Con una struttura realizzata con la tecnica della stampa 3d, il drone ha la forma di una piccola sfera, del peso di poco superiore ai 1,3 chilogrammi (compresa la batteria e il sistema di comunicazione wireless) e del diametro di 15 centimetri, ed è dotato di 12 piccole eliche interne che lo aiutano a orientare i suoi spostamenti, per i quali si avvale della forza garantitagli da tre motori. Può muoversi e scattare immagini a 360°, da tutte le angolazioni, ed è stato dotato di due piccoli anelli luminosi nella parte anteriore che ricordano un po’ gli occhi, una scelta fatta per dargli un aspetto più familiare e amichevole, dal momento che passa tutto il giorno a stretto contatto con gli astronauti che vivono sulla Stazione spaziale.
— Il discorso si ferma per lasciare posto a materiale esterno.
(* ===== verification/VmKernel.v ===== *)
(** setupkvm() and freevm(): address spaces made and taken apart. *)

From Stdlib Require Import ZArith Lia.
From stdpp Require Import base gmap strings numbers list.
From S2P Require Import Prelude Kstring Mem Kalloc Vm VmSpec VmMap VmUser.

Open Scope Z_scope.
Open Scope kern_scope.

Section Kernel.
Context (kend kdata : Z) (kend_range : KERNBASE < kend).

Abbreviation aspace := (aspace kend).
Abbreviation keeps := (keeps kend).
Abbreviation page_ok := (page_ok kend).
Abbreviation unused := (unused kend).
Abbreviation deallocated := (deallocated kend).

Definition no_tables : Z -> Z := fun _ => 0.

Lemma no_table p : ~ is_table no_tables p.
Proof. by intros (i & _ & <- & ?). Qed.

(** A zeroed page is the directory of an address space that maps nothing. *)
Lemma aspace_empty s d l F w m' :
  kmem_inv kend s (d :: l) -> kmem_inv kend (set_freelist w s) l -> page_ok d -> d ∉ l -> (forall p, p ∈ d :: l -> ~ F p) ->
  bytes m' -> (forall x, m' x = if within d 4096 x then 0 else kbytes s x) ->
  aspace (set_kbytes m' (set_freelist w s)) l d no_tables F.
Proof.
  intros I I1 Hd Hdl HF Hb Hm. pose proof (page_range _ kend_range d Hd) as Hr.
  assert (Hz : forall i, 0 <= i < 1024 -> ld32 m' (d + 4 * i) = 0).
  { intros i Hi. unfold ld32. rewrite (u32_small (d + 4 * i)), (u32_small (d + 4 * i + 1)), (u32_small (d + 4 * i + 2)), (u32_small (d + 4 * i + 3)) by lia.
    rewrite !Hm. by rewrite !(proj2 (within_true d 4096 _)) by lia. }
  constructor; cbn [kbytes set_kbytes].
  - apply (kmem_inv_mem kend kend_range); [done|done|]. intros p Hp x Hx. cbn. rewrite Hm. replace (within d 4096 x) with false; [done|].
    symmetry. apply within_false. assert (Hne : p <> d) by (by intros ->).
    pose proof (page_disjoint p d x (proj1 (ki_pages _ _ _ I1 p Hp)) (proj1 Hd) Hne Hx). lia.
  - intros p Hp. apply HF. by right.
  - split; [done|]. split; [done|]. apply HF. by left.
  - intros i Hi _. by rewrite Hz.
  - done.
  - done.
  - done.
  - done.
Qed.

(** ** The kernel's mappings *)

(** What the lines of kmap put into the entries. *)
Fixpoint kentries (kl : list kmap_entry) (f : Z -> Z) : Z -> Z :=
  match kl with
  | [] => f
  | k :: kl' => kentries kl' (mapped (virt k / 4096) (u32 (phys_end k - phys_start k) / 4096) (phys_start k) (kperm k) f)
  end.

(** Lines in ascending order from page b on, page-aligned, within the address space. *)
Fixpoint kmap_ok (b : Z) (kl : list kmap_entry) : Prop :=
  match kl with
  | [] => True
  | k :: kl' =>
      let v := virt k / 4096 in
      let n := u32 (phys_end k - phys_start k) / 4096 in
      virt k = 4096 * v /\ u32 (phys_end k - phys_start k) = 4096 * n /\ b <= v /\ 0 < n /\ v + n <= 1048576 /\
      phys_start k mod 4096 = 0 /\ 0 <= phys_start k /\ phys_start k + 4096 * n <= 4294967296 /\ 0 <= kperm k < 4096 /\
      kmap_ok (v + n) kl'
  end.

Lemma kentries_ext kl : forall f g, (forall w, 0 <= w < 1048576 -> f w = g w) -> forall w, 0 <= w < 1048576 -> kentries kl f w = kentries kl g w.
Proof.
  induction kl as [|k kl IH]; intros f g H w Hw; [by apply H|]. cbn. apply IH; [|done]. intros x Hx. unfold mapped.
  destruct (_ && _); [done|by apply H].
Qed.

Lemma kentries_below kl : forall b f w, kmap_ok b kl -> w < b -> kentries kl f w = f w.
Proof.
  induction kl as [|k kl IH]; intros b f w Hk Hw; [done|]. cbn in *. destruct Hk as (_ & _ & Hb & Hn & _ & _ & _ & _ & _ & Hk).
  rewrite (IH _ _ _ Hk) by lia. unfold mapped. by replace (_ && _) with false by lia.
Qed.

Lemma wp_map_kernel kl : forall s l d T F b (Q : bool -> kmem -> Prop),
  aspace s l d T F -> 524288 <= b -> kmap_ok b kl ->
  (forall w, b <= w < 1048576 -> present (pte_of (kbytes s) T w) = false) ->
  (forall s' T', aspace s' [] d T' F -> keeps s s' l d T -> takes l [] T T' ->
     (forall w, 0 <= w < 524288 -> pte_of (kbytes s') T' w = pte_of (kbytes s) T w) -> Q false s') ->
  (forall s' l' T', aspace s' l' d T' F -> keeps s s' l d T -> takes l l' T T' ->
     entries_are (kbytes s') T' (kentries kl (pte_of (kbytes s) T)) -> Q true s') ->
  wp (map_kernel d kl) s Q.
Proof.
  induction kl as [|k kl IH]; intros s l d T F b Q A Hb Hk Hnp Hbad HQ.
  - apply wp_ret, (HQ s l T); [done|apply vkeeps_refl|apply takes_refl|done].
  - cbn [map_kernel]. cbn in Hk. destruct Hk as (Ev & En & Hbv & Hn & Hv & Hpa & Hp0 & Hp1 & Hperm & Hk).
    set (v := virt k / 4096) in *. set (n := u32 (phys_end k - phys_start k) / 4096) in *. rewrite Ev, En.
    apply wp_bind. replace (4096 * n) with (4096 * (Z.of_nat (Z.to_nat (n - 1)) + 1)) by lia.
    apply (wp_mappages kend kend_range s l d T F v); [done|lia|lia| |done|done|lia|done|lia| |].
    + intros w Hw. apply Hnp. lia.
    + intros s' l' T' j Hj A' E' K' -> G'. cbn [Z.ltb Z.compare]. apply wp_ret, (Hbad s' T'); try done. intros w Hw.
      rewrite E' by lia. unfold mapped. by replace (_ && _) with false by lia.
    + intros s1 l1 T1 A1 E1 K1 G1. cbn [Z.ltb Z.compare]. replace (Z.of_nat (Z.to_nat (n - 1)) + 1) with n in E1 by lia.
      apply (IH s1 l1 d T1 F (v + n)); [done|lia|done| | |].
      * intros w Hw. rewrite E1 by lia. unfold mapped. replace (_ && _) with false by lia. apply Hnp. lia.
      * intros s' T' A' K' G' E'. apply (Hbad s' T'); [done|eapply vkeeps_trans; [done|apply G1|done]|by eapply takes_trans|]. intros w Hw. rewrite E', E1 by lia.
        unfold mapped. by replace (_ && _) with false by lia.
      * intros s' l' T' A' K' G' E'. apply (HQ s' l' T'); [done|eapply vkeeps_trans; [done|apply G1|done]|by eapply takes_trans|]. intros w Hw.
        rewrite E' by done. cbn. fold v n. by apply kentries_ext.
Qed.

(** ** freevm *)

Lemma owned_page_ok s l d T F p : aspace s l d T F -> owned (kbytes s) d T p -> page_ok p /\ (p ∉ l) /\ ~ F p.
Proof.
  intros A [->|[(i & Hi & <- & H0)|(v & Hv & HP & <-)]].
  - destruct (as_dir _ _ _ _ _ _ A) as (? & ? & ?). done.
  - destruct (as_tab _ _ _ _ _ _ A i Hi H0) as (_ & ? & ? & ? & _). done.
  - destruct (as_user _ _ _ _ _ _ A v Hv HP) as (? & ? & ? & _). done.
Qed.

(** The loop over the directory: the tables are freed one after the other. *)
Lemma wp_free_tables s l d T F (Q : unit -> kmem -> Prop) :
  aspace s l d T F ->
  (forall s' ts, kmem_inv kend s' (ts ++ l) -> (forall p, p ∈ ts <-> is_table T p) ->
     (forall q, page_ok q -> ~ is_table T q -> same_page (kbytes s) (kbytes s') q) -> Q tt s') ->
  wp (for_up 0 NPDENTRIES (fun i =>
      let! e := on_mem (load32 (d + 4 * i)) in
      when (has e PTE_P) (kfree kend (P2V (PTE_ADDR e))))) s Q.
Proof.
  intros A HQ. unfold NPDENTRIES. destruct (as_dir _ _ _ _ _ _ A) as (Hd & Hdl & _).
  apply (wp_for_up (fun i s' => exists ts, kmem_inv kend s' (ts ++ l) /\ (forall p, p ∈ ts <-> exists j, 0 <= j < i /\ j < 1024 /\ T j = p /\ p <> 0) /\
    (forall q, page_ok q -> q ∉ ts -> same_page (kbytes s) (kbytes s') q))).
  - exists []. split_and!; [apply A| |done]. intros p. split; [by intros ?%not_elem_of_nil|]. intros (j & Hj & _). lia.
  - intros i s' Hi (ts & I & Hts & Hs). apply wp_bind, wp_zoom, wp_gets. replace (set_kbytes (kbytes s') s') with s' by (by destruct s').
    assert (Htsd : d ∉ ts).
    { intros (j & Hj & _ & E & H0)%Hts. destruct (as_tab _ _ _ _ _ _ A j ltac:(lia) ltac:(congruence)) as (_ & _ & _ & _ & ?). done. }
    replace (ld32 (kbytes s') (d + 4 * i)) with (ld32 (kbytes s) (d + 4 * i))
      by (symmetry; apply (ld32_page _ kend_range _ _ d); [done|by apply Hs|lia|lia]).
    fold (present (ld32 (kbytes s) (d + 4 * i))). fold (page_of (ld32 (kbytes s) (d + 4 * i))).
    destruct (Z.eq_dec (T i) 0) as [E|E].
    + rewrite (as_pde _ _ _ _ _ _ A i Hi E). cbn [when]. apply wp_ret. exists ts. split_and!; try done. intros p. rewrite (Hts p). split; intros (j & Hj & ? & Ej & ?); exists j.
      * split; [lia|done].
      * split; [|done]. destruct (Z.eq_dec j i); [congruence|lia].
    + destruct (as_tab _ _ _ _ _ _ A i Hi E) as (-> & Hp & Hl & _ & Hne). destruct (table_pde kend kend_range _ Hp) as [Hb ->].
      rewrite present_bit. apply andb_true_iff in Hb as [-> _]. cbn [when].
      assert (Hnts : T i ∉ ts).
      { intros (j & Hj & Hj' & Ej & _)%Hts. assert (j = i) by (apply (as_inj _ _ _ _ _ _ A); (lia || congruence)). lia. }
      apply (wp_kfree _ kend_range s' (ts ++ l)); [done|done|rewrite elem_of_app; tauto|]. intros s'' I'' Ho _.
      exists (T i :: ts). split_and!; [done| |].
      * intros p. rewrite elem_of_cons, (Hts p). split.
        -- intros [->|(j & Hj & ? & Ej & ?)]; [exists i|exists j]; (split; [lia|split; [lia|done]]).
        -- intros (j & Hj & ? & Ej & ?). destruct (Z.eq_dec j i) as [->|]; [by left|right]. exists j. split; [lia|done].
      * intros q Hq [Hqi Hqts]%not_elem_of_cons x Hx. rewrite Ho; [by apply (Hs q)|]. apply (page_disjoint q (T i)); [apply Hq|apply Hp|done|done].
  - intros s' (ts & I & Hts & Hs). apply (HQ s' ts); [done| |].
    + intros p. rewrite (Hts p). split; intros (j & Hj & H); exists j; [tauto|]. split; [lia|]. split; [lia|done].
    + intros q Hq Hn. apply Hs; [done|]. intros (j & Hj & ? & ?)%Hts. apply Hn. exists j. split; [lia|done].
Qed.

Lemma wp_freevm s l d T F (Q : unit -> kmem -> Prop) :
  aspace s l d T F ->
  (forall s' l', kmem_inv kend s' l' -> (forall p, p ∈ l' <-> p ∈ l \/ owned (kbytes s) d T p) ->
     (forall q, page_ok q -> ~ owned (kbytes s) d T q -> same_page (kbytes s) (kbytes s') q) -> Q tt s') ->
  wp (freevm kend d) s Q.
Proof.
  intros A HQ. unfold freevm. destruct (as_dir _ _ _ _ _ _ A) as (Hd & Hdl & HdF). pose proof (page_range _ kend_range d Hd).
  replace (d =? 0) with false by lia. apply wp_bind, (wp_deallocuvm kend kend_range s l d T F); [done|lia|unfold KERNBASE; lia|].
  change ((0 + 4095) / 4096) with 0. change ((KERNBASE + 4095) / 4096) with 524288. intros s1 fr [A1 E1 R1 K1].
  assert (Hfr : forall p, p ∈ fr <-> is_user (kbytes s) T p) by (intros p; apply (R1 p)).
  apply wp_bind, (wp_free_tables s1 (fr ++ l) d T F); [done|]. intros s2 ts I2 Hts K2.
  destruct (as_dir _ _ _ _ _ _ A1) as (_ & Hd1 & _).
  assert (Hdt : ~ is_table T d).
  { intros (i & Hi & E & H0). destruct (as_tab _ _ _ _ _ _ A i Hi ltac:(congruence)) as (_ & _ & _ & _ & ?). done. }
  apply (wp_kfree _ kend_range s2 (ts ++ fr ++ l)); [done|done| |].
  { rewrite elem_of_app, (Hts d). tauto. }
  intros s3 I3 Ho _. apply (HQ s3 (d :: ts ++ fr ++ l)); [done| |].
  - intros p. unfold owned. rewrite elem_of_cons, !elem_of_app, (Hts p), (Hfr p). tauto.
  - intros q Hq Hno x Hx. unfold owned in Hno. rewrite Ho by (apply (page_disjoint q d); [apply Hq|apply Hd|tauto|done]).
    transitivity (kbytes s1 x); [apply (K2 q); [done|tauto|done]|]. apply (K1 q); [done|rewrite (Hfr q); tauto|tauto|done].
Qed.
End Kernel.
Se al momento i suoi compiti sono abbastanza limitati, l’esperienza di Int-Ball permetterà ai ricercatori giapponesi di trarre utili informazioni per futuri sviluppi di questa tecnologia. L’obiettivo della Jaxa è infatti rendere il drone ancora più utile e intelligente, così che sia in grado di svolgere altri compiti all’interno della Iss e fornire indicazioni per la messa a punto di nuovi sistemi robotici per le esplorazioni spaziali.